I've never disagreed that social conditioning and gender expectations impact our society and the planet globally for that matter. You do realize you're arguing with someone who espouses opinions that some label as male-feminist/male pick-me type logic, right? For instance, I actually don't think there's a biological basis for patriarchy to exist today.
Moreover, show a post I've made in this thread (or on this forum for that matter) that completely denied that socio-cultural factors heavily impact gender behavioral differences, unlike
you my position has always accepted(and embraced) that both "nature and nurture" impact the entire fabric of reality. Even at a molecular level, gene-environment interactions are manifested.

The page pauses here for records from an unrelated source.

(** What remains of the candidates mentions no other variables. *)
Lemma narrow_vars (ok : TypeVarId -> Prop) arg_ty arg_preds candidates : forall out,
  (forall y, y ∈ vars arg_ty -> ok y) -> (forall c y, c ∈ candidates -> y ∈ vars c -> ok y) ->
  (forall c y, c ∈ out -> y ∈ vars c -> ok y) ->
  forall c y, c ∈ narrow_loop candidates arg_ty arg_preds out -> y ∈ vars c -> ok y.
Proof using Hadts Haliases.
  induction candidates as [|cand candidates IH]; intros out Ha Hc Ho; simpl; [done|].
  apply IH; [done|intros c y Hin; apply Hc; by right|].
  destruct (decompose_fun cand 1) as [[[|param [|]] ret]|] eqn:Ed; try exact Ho.
  destruct (unify_types param arg_ty) as [s|] eqn:Eu; [|exact Ho]. destruct (candidate_satisfies_arg_preds _ _); [|exact Ho].
  assert (forall y, y ∈ vars (apply s ret) -> ok y) as Hn.
  { apply unify_types_iff in Eu as [k Hk]. apply unify_progress in Hk.
    destruct cand as [| | |a b| |]; try done. simpl in Ed.
    assert (decompose_fun b 0 = Some ([], b)) as E0 by by destruct b. rewrite E0 in Ed. injection Ed as -> ->.
    intros y Hy. rewrite apply_subst in Hy.
    apply (progress_mono _ (vars param ∪ vars arg_ty ∪ vars ret)) in Hk; [|set_solver].
    apply (progress_vars _ _ _ Hk) in Hy; [|set_solver].
    apply elem_of_union in Hy as [[Hy|Hy]%elem_of_union|Hy].
    - eapply Hc; [by left|]. simpl. set_solver.
    - by apply Ha.
    - eapply Hc; [by left|]. simpl. set_solver. }
  case_decide; [exact Ho|]. intros c y [Hin| ->%list_elem_of_singleton]%elem_of_app; [by apply Ho|apply Hn].
Qed.
(* ===== verification/InferType.v ===== *)
(** Type inference without elaboration: [infer_expr_type] of
    [rex-typesystem/src/inference.rs] and its helpers, a second copy of the rules
    that does not build typed expressions. [InferCopies] shows that the two copies
    agree.

    As in [InferExpr], [rec] stands for [infer_expr_type] with less fuel. *)

From S2P Require Import Prelude Span Types BTree Unify UnifyComplete Unifier.
From S2P Require Import Syntax Ast Adts TypedExprs TypeEnv TypeClasses LetRec Infer InferExpr.

Abbreviation Inferred := (list Predicate * ty)%type.

Section Hints.
Context (adts : gmap Symbol AdtDecl) (aliases : gmap Symbol TypeAlias) (fuel : nat).
Variable rec : TypeEnv -> KnownVariants -> Expr -> stateful Infer Inferred.

(** * Hints *)

(** The loop over the updates of a record. *)
Fixpoint updates_type (env : TypeEnv) (known : KnownVariants) (expected : list (Symbol * ty)) (result_ty : ty)
    (updates : list (Symbol * Expr)) (preds : list Predicate) : stateful Infer (list Predicate) :=
  match updates with
  | [] => rret preds
  | (k, v) :: updates =>
      let~ expected_ty := ok_or (btree_get expected k) (UnknownField k (show_ty result_ty)) in
      let~ (p1, t1) := rec env known v in
      let~ _ := unify_or_implicit_widen fuel t1 expected_ty in
      updates_type env known expected result_ty updates (preds ++ p1)
  end.

(** What follows the inference of the base of a record update. *)
Definition update_of_base_type (env : TypeEnv) (known : KnownVariants) (base : Expr) (updates : list (Symbol * Expr))
    (p_base : list Predicate) (t_base : ty) : stateful Infer Inferred :=
  let~ base_ty := prune_type fuel t_base in
  let known_variant := known_variant_from_expr_with_known base base_ty adts known in
  let~ (result_ty, fields) := resolve_record_update fuel adts base_ty known_variant (map fst updates) in
  let expected := btree_collect fields in
  let~ preds := updates_type env known expected result_ty updates p_base in
  rret (preds, result_ty).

Btw please stop talking about what this study notes, because you've just proven that you have no idea what you're talking about when it comes to interpreting your own sources that you cite. Your refusal to thoroughly read it and only skim through the parts you think supports your ideas, is embarrassing because I know you're actually capable of reading large amounts of literature.

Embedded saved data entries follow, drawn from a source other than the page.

(* ===== verification/AdtFamily.v ===== *)
(** Families of ADT declarations: the constructors that types mention, the shape of
    a declaration, the documentation of two declarations of one shape, and the
    order in which the declarations of a family are registered
    ([rex-typesystem/src/types.rs]). *)

From S2P Require Import Prelude Types BTree Adts Unify UnifyComplete Syntax Ast TypeEnv.

(** * The constructors of types *)

(** The constructors that [Type::for_each] meets, in order. *)
Fixpoint type_cons (t : ty) : list TypeConst :=
  match t with
  | TVar _ => []
  | TCon c => [c]
  | TApp f x => type_cons f ++ type_cons x
  | TFun a b => type_cons a ++ type_cons b
  | TTuple ts => concat (map type_cons ts)
  | TRecord fs => concat (map (fun f => type_cons f.2) fs)
  end.

Definition push_new {A} `{EqDecision A} (l : list A) (x : A) : list A := if decide (x ∈ l) then l else l ++ [x].

(** The [BTreeSet] of the constructors seen so far has the elements of [out]. *)
Definition collect_con (acc : list ty * list (Symbol * list ty)) (c : TypeConst) : list ty * list (Symbol * list ty) :=
  match user_name c with
  | None => acc
  | Some name =>
      let adt := TCon c in
      (push_new acc.1 adt, btree_insert name (push_new (default [] (btree_get acc.2 name)) adt) acc.2)
  end.

(** An [AdtConflict] is a name with its definitions. *)
Definition collect_adts_in_types (types : list ty) : result (list (Symbol * list ty)) (list ty) :=
  let '(out, defs) := foldl collect_con ([], []) (concat (map type_cons types)) in
  match filter (fun d => 1 < length d.2) defs with
  | [] => Ok out
  | conflicts => Err conflicts
  end.

Definition collect_adts_error_to_type (conflicts : list (Symbol * list ty)) : TypeError :=
  let details := join "; " (map (fun c => c.1 +:+ ": [" +:+ join ", " (map show_ty c.2) +:+ "]") conflicts) in
  Internal ("conflicting ADT definitions discovered in input types: " +:+ details).

Definition type_head_and_args_for_adt_family (typ : ty) : result TypeError (Symbol * nat * list ty) :=
  let '(head, args) := app_head_args typ [] in
  match head with
  | TCon con =>
      if negb (bool_decide (args = [])) && negb (Nat.eqb (length args) (const_arity con))
      then Err (Internal ("constructor `" +:+ name_str con +:+ "` expected " +:+ pretty (const_arity con)
                          +:+ " type arguments but got " +:+ pretty (length args) +:+ " in `" +:+ show_ty typ +:+ "`"))
      else Ok (name_str con, const_arity con, args)
  | _ => Err (Internal ("cannot build ADT declaration from non-constructor type `" +:+ show_ty typ +:+ "`"))
  end.

Definition type_head_for_adt_family (typ : ty) : result TypeError ty :=
  let? (name, arity, _) := type_head_and_args_for_adt_family typ in
  Ok (Type_con name arity).

(** * The shape of a declaration *)

Fixpoint normalize_type_for_shape (param_names : gmap TypeVarId string) (typ : ty) : string :=
  match typ with
  | TVar tv => default ("v" +:+ pretty (tv_id tv)) (param_names !! tv_id tv)
  | TCon con => name_str con
  | TApp f x => "(" +:+ normalize_type_for_shape param_names f +:+ " " +:+ normalize_type_for_shape param_names x +:+ ")"
  | TFun a b => "(" +:+ normalize_type_for_shape param_names a +:+ " -> " +:+ normalize_type_for_shape param_names b +:+ ")"
  | TTuple elems => "(" +:+ join ", " (map (normalize_type_for_shape param_names) elems) +:+ ")"
  | TRecord fields =>
      "{" +:+ join ", " (map (fun f => f.1 +:+ ": " +:+ normalize_type_for_shape param_names f.2) fields) +:+ "}"
  end.

Definition shape_names (params : list AdtParam) : gmap TypeVarId string :=
  foldl (fun m p => <[tv_id (param_var p.2) := "t" +:+ pretty p.1]> m) ∅ (zip (seq 0 (length params)) params).

Definition adt_shape (adt : AdtDecl) : string :=
  let names := shape_names (adt_params adt) in
  let variants := map (fun v : AdtVariant =>
    Adts.variant_name v +:+ "(" +:+ join ", " (map (fun a => normalize_type_for_shape names (AdtArgument_typ a)) (Adts.variant_args v))
    +:+ ")") (adt_variants adt) in
  adt_name adt +:+ "[" +:+ join " | " (sort_by_key (fun s => s) variants) +:+ "]".

Definition adt_shape_eq (left right : AdtDecl) : bool := bool_decide (adt_shape left = adt_shape right).

(** * Documentation *)

Definition merge_docs (target source : option string) (subject : string) : result TypeError (option string) :=
  match target, source with
  | Some current, Some incoming =>
      if decide (current = incoming) then Ok target else Err (Internal ("conflicting documentation for " +:+ subject))
  | None, Some incoming => Ok (Some incoming)
  | _, None => Ok target
  end.

(** [iter_mut().zip(source).enumerate()]: the targets past the last source stay. *)
Fixpoint merge_zip {A B} (f : nat -> A -> B -> result TypeError A) (index : nat) (target : list A) (source : list B)
    : result TypeError (list A) :=
  match target, source with
  | a :: target, b :: source =>
      let? a := f index a b in
      let? target := merge_zip f (S index) target source in
      Ok (a :: target)
  | _, _ => Ok target
  end.

Definition merge_param (adt : Symbol) (index : nat) (target source : AdtParam) : result TypeError AdtParam :=
  if negb (bool_decide (Adts.param_name target = Adts.param_name source))
  then Err (Internal ("conflicting name for parameter " +:+ pretty index +:+ " of ADT `" +:+ adt +:+ "`: `"
                      +:+ Adts.param_name target +:+ "` vs `" +:+ Adts.param_name source +:+ "`"))
  else
    let? docs := merge_docs (Adts.param_docs target) (Adts.param_docs source)
                   ("parameter `" +:+ Adts.param_name target +:+ "` of ADT `" +:+ adt +:+ "`") in
    Ok (mkAdtParam (Adts.param_name target) (param_var target) docs).

Definition merge_field (adt variant : Symbol) (source : list AdtField) (target : AdtField) : result TypeError AdtField :=
  match find (fun f => bool_decide (field_name f = field_name target)) source with
  | None => Err (Internal ("missing field `" +:+ field_name target +:+ "` while merging documentation for variant `"
                           +:+ variant +:+ "` in ADT `" +:+ adt +:+ "`"))
  | Some f =>
      let? docs := merge_docs (field_docs target) (field_docs f)
                     ("field `" +:+ field_name target +:+ "` of variant `" +:+ variant +:+ "` in ADT `" +:+ adt +:+ "`") in
      Ok (mkAdtField (field_name target) (field_typ target) docs)
  end.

In addition to that, the study also provides evidence that the women tested were actually shown to be horny more frequently than the men in a more objective way. For whatever reason, you are trying to pass off men reporting being more frequently horny as evidence while invalidating a study where women objectively show more frequent horniness.
Here you go again. I see you.
You really think you repeating this falsehood makes it reality. By now even you know it's an outright lie, that reeks of intellectual dishonesty and desperation at this point.
Moreover, by now
even you know that a study that attempts to observe what people actually deem sexual in a few (18) short arbitrarily picked out TV show/commercial/film scenes (each were
90 seconds) that contain certain sexual activity and cues isn't quantifying (or even cares enough to attempt to measure) how often people actually think about sex daily.
The only thing such a relatively small study attempted to quantify was what on-screen sexual activity and cues people actual deem as sexual stimuli and the strength of the desire such stimuli elicited(my favorite part of the data). It wasn't measuring how often men and women think about sex in our daily life nor was it attempting to measure our libido (sex drive/frequency of urge) like any studies that actually attempted to examine if the myth that men want/think about sex more than women is true. It's measuring the scope/fluidity of sexuality rather than sex drive. Also this study (and it's arbitrary choices that led to it's findings) was admittedly biased and focused on women:
http://indiana.edu/~sexlab/files/pubs/Chivers_Seto_Blanchard_2007.pdf
The first objective, therefore, was to address two novel questions
regarding the relationship between sexual orientation and
sexual response, which focus on women because of the counterintuitive
findings that have been reported to date.
After I read this revelation, this made me laugh hysterically because throughout this thread you kept harping on my studies(which actually attempted to measure sex drive) being limited/flawed yet used a limited/flawed study that doesn't actually attempt to measure sex drive - to claim women have a higher frequency of urge than men. That's what makes the fact that men still ended up scoring higher in the study's strength of the desire that the arbitrarily selected stimuli elicited- so damning.
You're comparing apples and oranges(my study and yours) and are completely unable to conceptualize that there's people who may *gasp* like both fruit. Their results conclude two entirely different things that don't clash with each other.